(Dataset content)
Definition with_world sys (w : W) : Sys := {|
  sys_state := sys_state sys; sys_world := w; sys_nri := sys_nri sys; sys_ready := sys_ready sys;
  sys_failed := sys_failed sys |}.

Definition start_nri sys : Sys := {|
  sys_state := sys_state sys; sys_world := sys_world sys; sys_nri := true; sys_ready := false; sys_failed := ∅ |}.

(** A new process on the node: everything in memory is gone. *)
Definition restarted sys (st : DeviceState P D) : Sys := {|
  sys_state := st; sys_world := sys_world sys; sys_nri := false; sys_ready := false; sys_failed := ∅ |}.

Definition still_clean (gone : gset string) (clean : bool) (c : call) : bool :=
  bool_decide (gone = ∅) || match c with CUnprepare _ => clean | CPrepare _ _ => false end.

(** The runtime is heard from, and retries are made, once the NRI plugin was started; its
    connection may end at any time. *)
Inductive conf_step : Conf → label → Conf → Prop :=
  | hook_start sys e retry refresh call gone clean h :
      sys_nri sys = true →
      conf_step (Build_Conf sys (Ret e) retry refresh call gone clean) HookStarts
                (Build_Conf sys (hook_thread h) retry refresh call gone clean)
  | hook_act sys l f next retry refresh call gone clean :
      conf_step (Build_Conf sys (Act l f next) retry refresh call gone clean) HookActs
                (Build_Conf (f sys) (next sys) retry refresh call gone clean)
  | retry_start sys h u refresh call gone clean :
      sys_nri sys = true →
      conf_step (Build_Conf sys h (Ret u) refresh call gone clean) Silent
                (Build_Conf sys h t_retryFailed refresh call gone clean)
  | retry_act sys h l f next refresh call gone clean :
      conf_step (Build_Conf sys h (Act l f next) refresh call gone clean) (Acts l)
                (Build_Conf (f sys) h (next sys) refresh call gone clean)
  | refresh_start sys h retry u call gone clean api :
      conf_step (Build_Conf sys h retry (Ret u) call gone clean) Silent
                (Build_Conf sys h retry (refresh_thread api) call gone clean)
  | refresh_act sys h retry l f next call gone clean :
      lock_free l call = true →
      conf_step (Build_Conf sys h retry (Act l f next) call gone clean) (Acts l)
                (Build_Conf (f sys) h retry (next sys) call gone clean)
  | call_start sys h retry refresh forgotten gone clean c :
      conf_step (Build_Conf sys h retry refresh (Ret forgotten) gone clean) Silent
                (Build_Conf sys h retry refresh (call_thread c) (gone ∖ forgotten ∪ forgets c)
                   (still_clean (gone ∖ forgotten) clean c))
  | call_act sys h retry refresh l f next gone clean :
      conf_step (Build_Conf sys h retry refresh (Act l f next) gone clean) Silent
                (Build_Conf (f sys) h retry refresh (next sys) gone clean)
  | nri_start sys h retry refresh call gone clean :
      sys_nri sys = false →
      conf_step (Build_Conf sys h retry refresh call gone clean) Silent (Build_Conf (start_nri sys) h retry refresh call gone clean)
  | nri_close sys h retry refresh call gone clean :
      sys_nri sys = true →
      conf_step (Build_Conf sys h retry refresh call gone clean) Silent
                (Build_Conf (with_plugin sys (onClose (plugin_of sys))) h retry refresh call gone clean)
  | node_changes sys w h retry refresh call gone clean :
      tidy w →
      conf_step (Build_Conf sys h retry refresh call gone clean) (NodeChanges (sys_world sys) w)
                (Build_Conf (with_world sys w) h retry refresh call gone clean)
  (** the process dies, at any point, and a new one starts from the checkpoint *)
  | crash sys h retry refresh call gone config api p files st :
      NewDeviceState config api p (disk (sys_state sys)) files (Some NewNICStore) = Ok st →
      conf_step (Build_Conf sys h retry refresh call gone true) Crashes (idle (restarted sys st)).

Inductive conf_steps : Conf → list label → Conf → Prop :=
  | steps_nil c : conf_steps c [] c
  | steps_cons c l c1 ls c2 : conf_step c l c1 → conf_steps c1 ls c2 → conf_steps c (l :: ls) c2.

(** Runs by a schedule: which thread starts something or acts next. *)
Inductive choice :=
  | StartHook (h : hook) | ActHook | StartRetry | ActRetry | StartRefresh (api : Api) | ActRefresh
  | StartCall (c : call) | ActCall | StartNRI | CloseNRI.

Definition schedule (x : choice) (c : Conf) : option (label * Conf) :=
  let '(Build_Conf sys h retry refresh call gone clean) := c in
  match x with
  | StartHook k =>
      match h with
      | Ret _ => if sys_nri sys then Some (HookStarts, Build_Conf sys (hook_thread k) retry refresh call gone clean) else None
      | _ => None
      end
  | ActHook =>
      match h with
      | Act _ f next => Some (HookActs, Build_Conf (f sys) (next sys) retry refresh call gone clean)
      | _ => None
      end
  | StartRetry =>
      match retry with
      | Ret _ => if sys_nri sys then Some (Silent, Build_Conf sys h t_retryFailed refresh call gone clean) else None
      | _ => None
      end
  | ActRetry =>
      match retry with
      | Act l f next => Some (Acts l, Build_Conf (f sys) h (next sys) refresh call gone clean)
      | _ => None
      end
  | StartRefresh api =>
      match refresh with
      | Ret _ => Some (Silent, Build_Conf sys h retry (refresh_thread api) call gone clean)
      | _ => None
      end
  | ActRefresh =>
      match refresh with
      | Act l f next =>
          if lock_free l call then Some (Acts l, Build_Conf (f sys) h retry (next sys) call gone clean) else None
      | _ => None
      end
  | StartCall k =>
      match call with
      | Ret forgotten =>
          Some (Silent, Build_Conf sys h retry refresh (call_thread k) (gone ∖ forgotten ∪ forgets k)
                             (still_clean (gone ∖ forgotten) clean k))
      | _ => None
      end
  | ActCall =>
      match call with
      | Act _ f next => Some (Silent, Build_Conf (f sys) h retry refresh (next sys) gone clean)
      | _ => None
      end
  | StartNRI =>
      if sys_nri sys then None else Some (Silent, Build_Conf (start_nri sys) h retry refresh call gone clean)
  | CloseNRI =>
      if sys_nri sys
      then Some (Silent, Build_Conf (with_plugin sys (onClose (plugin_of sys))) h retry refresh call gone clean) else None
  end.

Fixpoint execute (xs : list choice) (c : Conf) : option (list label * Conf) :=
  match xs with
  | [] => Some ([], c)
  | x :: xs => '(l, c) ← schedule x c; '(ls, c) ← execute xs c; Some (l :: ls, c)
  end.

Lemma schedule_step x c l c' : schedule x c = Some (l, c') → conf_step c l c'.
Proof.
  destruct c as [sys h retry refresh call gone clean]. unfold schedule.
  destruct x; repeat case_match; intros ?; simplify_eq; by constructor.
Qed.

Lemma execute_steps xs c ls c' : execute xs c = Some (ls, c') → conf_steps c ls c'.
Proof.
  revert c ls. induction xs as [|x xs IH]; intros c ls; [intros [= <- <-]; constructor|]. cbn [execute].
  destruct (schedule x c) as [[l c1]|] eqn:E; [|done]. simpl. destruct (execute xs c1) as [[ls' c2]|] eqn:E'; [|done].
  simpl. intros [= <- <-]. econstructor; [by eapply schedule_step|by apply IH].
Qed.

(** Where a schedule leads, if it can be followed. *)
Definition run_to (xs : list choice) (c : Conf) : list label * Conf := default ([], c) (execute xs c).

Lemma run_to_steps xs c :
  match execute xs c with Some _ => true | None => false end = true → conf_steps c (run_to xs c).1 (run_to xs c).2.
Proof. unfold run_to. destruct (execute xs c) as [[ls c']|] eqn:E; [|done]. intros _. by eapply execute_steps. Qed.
(End Dataset content)
> [Brief]
Transcribe the records above from the line holding "t_retryFailed refresh call gone clean) else None" down to the line holding "next => Some (Acts", inclusive, without adding anything.

> [Task result]
      | Ret _ => if sys_nri sys then Some (Silent, Build_Conf sys h t_retryFailed refresh call gone clean) else None
      | _ => None
      end
  | ActRetry =>
      match retry with
      | Act l f next => Some (Acts l, Build_Conf (f sys) h (next sys) refresh call gone clean)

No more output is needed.